Counting every line in the entries below where the word "Hnvp" occurs, report how many there are. Give only that number.
++++++
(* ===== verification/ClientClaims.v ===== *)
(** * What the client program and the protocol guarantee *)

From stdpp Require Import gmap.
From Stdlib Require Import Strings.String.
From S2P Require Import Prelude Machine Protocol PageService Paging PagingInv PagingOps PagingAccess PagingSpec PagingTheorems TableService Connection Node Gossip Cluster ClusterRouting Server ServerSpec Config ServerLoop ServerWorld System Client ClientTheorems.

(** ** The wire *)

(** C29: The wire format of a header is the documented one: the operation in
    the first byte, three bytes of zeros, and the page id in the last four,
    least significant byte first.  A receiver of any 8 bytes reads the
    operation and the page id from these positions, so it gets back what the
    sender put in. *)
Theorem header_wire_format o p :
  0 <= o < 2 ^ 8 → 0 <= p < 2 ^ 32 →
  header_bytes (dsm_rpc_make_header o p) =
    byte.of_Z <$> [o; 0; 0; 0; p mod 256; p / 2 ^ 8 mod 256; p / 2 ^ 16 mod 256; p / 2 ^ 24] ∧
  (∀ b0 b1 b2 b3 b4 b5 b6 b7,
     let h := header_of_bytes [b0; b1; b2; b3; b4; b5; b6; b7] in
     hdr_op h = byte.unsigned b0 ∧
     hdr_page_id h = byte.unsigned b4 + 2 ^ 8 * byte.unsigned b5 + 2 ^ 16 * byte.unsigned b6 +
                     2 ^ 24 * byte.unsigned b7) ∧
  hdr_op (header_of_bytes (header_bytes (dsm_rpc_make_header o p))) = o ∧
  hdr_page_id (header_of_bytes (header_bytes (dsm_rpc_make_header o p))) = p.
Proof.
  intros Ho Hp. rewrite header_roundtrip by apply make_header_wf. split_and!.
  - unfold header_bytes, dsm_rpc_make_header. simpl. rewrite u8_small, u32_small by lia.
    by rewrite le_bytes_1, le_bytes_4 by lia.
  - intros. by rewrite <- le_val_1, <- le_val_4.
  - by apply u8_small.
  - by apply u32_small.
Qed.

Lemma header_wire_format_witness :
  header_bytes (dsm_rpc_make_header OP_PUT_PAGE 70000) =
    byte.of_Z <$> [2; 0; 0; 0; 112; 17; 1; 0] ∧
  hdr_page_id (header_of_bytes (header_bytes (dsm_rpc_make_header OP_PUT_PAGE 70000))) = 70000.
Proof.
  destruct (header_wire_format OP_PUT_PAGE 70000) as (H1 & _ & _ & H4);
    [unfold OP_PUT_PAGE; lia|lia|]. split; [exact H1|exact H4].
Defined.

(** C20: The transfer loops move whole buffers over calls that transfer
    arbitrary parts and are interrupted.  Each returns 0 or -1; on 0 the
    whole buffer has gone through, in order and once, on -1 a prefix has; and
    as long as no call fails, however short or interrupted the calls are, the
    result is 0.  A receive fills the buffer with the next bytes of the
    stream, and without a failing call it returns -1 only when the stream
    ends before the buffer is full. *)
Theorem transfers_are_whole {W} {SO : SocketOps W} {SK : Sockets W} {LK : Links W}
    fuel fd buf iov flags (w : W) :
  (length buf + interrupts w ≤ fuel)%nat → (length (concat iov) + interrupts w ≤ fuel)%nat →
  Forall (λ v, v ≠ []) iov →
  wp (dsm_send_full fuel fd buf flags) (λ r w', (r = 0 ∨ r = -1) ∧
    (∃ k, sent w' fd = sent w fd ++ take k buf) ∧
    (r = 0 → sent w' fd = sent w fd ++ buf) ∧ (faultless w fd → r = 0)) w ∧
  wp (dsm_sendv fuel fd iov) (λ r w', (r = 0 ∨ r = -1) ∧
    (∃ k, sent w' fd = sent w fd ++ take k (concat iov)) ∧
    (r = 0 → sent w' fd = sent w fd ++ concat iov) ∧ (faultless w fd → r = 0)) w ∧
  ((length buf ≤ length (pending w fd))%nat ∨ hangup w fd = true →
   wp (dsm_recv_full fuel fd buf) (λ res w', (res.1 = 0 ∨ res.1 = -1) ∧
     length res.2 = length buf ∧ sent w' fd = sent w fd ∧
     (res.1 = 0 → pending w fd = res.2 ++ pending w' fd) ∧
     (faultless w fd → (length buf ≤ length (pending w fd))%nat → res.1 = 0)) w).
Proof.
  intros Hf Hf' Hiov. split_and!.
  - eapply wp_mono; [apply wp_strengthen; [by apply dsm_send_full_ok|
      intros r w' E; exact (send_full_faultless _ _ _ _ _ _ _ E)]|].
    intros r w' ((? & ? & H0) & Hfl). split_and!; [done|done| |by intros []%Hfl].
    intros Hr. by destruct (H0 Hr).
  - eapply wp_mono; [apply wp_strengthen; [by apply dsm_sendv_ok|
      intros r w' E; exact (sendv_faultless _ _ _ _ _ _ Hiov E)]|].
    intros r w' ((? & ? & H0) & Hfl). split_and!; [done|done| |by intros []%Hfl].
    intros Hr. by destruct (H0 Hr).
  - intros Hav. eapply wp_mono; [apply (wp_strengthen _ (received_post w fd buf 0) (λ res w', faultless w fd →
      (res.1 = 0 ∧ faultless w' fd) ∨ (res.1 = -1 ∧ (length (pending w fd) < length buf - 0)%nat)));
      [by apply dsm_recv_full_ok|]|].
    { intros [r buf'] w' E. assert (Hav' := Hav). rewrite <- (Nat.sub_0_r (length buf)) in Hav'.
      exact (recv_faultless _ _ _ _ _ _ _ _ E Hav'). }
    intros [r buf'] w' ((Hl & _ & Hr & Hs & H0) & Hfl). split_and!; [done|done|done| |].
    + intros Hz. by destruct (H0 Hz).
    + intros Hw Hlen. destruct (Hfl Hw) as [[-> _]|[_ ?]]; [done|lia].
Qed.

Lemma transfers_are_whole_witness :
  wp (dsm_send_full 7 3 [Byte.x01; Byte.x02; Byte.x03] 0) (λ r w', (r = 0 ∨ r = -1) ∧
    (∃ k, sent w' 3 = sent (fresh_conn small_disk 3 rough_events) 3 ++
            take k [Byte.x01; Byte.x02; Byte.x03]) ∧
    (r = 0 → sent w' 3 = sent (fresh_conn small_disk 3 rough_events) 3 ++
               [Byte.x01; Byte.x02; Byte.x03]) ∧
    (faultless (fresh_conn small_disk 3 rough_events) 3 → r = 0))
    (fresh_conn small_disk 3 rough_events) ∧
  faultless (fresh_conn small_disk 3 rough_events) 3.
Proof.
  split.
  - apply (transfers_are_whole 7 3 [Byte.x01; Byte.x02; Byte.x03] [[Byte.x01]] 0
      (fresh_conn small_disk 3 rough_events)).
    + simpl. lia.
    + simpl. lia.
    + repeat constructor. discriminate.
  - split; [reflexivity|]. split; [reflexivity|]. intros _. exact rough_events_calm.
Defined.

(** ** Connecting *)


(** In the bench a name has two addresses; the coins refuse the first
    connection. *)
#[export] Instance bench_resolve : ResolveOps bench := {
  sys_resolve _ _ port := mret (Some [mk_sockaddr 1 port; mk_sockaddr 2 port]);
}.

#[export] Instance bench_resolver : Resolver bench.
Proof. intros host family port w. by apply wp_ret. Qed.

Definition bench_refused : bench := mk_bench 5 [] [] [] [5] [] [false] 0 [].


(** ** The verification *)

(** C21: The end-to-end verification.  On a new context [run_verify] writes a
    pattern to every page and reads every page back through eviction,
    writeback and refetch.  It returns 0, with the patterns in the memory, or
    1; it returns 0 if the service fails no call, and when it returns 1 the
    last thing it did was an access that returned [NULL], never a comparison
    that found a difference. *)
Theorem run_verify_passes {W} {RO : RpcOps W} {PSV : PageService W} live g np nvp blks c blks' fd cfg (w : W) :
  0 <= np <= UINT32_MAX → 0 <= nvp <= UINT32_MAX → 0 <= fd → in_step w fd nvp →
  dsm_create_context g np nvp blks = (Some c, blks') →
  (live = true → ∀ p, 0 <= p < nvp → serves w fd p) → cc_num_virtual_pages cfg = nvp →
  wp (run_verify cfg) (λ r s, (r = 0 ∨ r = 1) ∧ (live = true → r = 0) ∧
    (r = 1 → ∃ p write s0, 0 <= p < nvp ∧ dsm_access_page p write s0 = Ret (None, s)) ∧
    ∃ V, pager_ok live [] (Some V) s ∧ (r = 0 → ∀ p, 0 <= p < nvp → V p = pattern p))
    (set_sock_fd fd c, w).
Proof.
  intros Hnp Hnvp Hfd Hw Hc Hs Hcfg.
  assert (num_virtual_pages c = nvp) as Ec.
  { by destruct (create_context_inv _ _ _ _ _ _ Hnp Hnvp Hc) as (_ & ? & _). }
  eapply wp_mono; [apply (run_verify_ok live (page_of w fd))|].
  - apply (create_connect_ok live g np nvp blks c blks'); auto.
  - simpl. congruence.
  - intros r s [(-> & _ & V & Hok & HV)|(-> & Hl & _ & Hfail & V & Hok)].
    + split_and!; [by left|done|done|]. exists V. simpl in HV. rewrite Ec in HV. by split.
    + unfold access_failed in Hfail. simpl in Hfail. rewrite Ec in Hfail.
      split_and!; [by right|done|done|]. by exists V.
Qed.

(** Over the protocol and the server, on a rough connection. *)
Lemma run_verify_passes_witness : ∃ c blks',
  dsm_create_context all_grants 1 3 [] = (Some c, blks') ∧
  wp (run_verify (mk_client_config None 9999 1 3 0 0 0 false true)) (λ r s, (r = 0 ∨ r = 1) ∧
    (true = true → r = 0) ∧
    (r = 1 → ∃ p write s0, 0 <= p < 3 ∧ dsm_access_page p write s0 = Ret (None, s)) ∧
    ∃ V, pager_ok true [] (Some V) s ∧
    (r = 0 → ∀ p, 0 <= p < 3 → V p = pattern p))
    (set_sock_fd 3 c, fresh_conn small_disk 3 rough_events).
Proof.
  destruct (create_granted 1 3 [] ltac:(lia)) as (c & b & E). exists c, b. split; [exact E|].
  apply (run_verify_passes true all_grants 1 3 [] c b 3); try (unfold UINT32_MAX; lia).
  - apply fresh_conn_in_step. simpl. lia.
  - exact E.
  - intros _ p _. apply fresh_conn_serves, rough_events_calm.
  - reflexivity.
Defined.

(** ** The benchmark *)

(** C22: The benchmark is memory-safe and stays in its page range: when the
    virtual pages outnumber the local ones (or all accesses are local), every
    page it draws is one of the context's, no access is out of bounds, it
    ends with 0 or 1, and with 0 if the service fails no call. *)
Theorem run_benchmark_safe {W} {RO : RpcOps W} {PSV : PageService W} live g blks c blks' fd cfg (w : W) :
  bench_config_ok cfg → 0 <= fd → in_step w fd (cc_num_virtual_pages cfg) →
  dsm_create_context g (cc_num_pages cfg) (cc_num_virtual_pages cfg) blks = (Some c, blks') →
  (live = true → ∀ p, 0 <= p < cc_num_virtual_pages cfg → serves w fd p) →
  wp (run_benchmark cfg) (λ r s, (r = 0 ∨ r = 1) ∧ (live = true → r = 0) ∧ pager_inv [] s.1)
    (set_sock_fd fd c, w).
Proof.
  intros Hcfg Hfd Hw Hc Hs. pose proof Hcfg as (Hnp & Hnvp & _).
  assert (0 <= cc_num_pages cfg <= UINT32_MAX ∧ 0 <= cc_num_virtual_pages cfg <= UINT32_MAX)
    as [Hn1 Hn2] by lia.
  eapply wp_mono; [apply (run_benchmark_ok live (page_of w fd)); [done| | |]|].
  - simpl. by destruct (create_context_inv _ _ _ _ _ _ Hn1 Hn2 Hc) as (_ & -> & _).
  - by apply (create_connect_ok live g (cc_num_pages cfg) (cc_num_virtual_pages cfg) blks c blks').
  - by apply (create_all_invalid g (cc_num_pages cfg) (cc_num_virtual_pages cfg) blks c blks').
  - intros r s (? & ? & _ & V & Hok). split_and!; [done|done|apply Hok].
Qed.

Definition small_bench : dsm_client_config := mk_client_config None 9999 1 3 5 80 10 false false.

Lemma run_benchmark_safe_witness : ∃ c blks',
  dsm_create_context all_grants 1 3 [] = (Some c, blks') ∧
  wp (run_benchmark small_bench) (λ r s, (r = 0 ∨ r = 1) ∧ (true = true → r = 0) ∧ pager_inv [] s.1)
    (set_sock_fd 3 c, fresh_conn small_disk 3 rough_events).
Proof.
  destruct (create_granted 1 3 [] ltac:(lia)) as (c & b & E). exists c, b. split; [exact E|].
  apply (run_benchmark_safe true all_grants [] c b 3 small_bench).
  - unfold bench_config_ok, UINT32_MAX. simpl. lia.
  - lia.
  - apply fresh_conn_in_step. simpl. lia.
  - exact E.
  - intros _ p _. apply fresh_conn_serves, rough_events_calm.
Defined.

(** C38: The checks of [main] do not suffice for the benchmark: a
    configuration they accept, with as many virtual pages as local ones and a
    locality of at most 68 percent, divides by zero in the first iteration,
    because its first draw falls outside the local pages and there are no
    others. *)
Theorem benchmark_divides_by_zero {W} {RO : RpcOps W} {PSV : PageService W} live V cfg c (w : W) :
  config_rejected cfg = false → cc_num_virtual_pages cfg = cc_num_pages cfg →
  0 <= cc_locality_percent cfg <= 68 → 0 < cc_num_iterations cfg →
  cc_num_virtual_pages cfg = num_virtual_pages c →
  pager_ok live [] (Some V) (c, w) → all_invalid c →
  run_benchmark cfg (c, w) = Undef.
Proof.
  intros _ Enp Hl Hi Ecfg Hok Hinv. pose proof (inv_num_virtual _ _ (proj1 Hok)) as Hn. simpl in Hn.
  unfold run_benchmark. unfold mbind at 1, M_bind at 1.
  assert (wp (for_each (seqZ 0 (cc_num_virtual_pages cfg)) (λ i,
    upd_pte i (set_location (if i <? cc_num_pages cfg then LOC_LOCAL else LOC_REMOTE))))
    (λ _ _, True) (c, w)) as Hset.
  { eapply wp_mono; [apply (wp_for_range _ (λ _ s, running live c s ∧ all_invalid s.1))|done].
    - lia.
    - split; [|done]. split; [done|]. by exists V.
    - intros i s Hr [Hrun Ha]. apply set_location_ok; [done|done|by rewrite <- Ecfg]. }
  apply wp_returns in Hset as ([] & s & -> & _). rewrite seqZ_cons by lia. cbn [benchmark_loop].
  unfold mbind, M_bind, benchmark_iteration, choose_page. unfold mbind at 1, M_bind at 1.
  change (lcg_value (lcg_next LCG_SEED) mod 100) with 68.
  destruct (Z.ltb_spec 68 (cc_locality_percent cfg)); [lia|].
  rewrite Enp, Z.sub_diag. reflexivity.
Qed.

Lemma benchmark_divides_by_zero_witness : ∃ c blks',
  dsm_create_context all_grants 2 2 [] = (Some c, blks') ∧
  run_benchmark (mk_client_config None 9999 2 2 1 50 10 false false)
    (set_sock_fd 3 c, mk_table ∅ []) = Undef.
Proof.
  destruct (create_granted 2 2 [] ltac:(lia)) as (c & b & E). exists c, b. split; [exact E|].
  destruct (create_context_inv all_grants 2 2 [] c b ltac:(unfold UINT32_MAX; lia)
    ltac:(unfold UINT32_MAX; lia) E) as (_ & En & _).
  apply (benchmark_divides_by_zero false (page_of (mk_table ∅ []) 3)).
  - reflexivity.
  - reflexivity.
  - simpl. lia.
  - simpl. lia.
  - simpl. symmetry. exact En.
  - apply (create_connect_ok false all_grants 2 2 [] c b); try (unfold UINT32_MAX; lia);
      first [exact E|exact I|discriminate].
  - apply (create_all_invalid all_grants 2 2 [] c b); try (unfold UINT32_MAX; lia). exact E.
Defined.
++++++
- ANSWER BOX -
3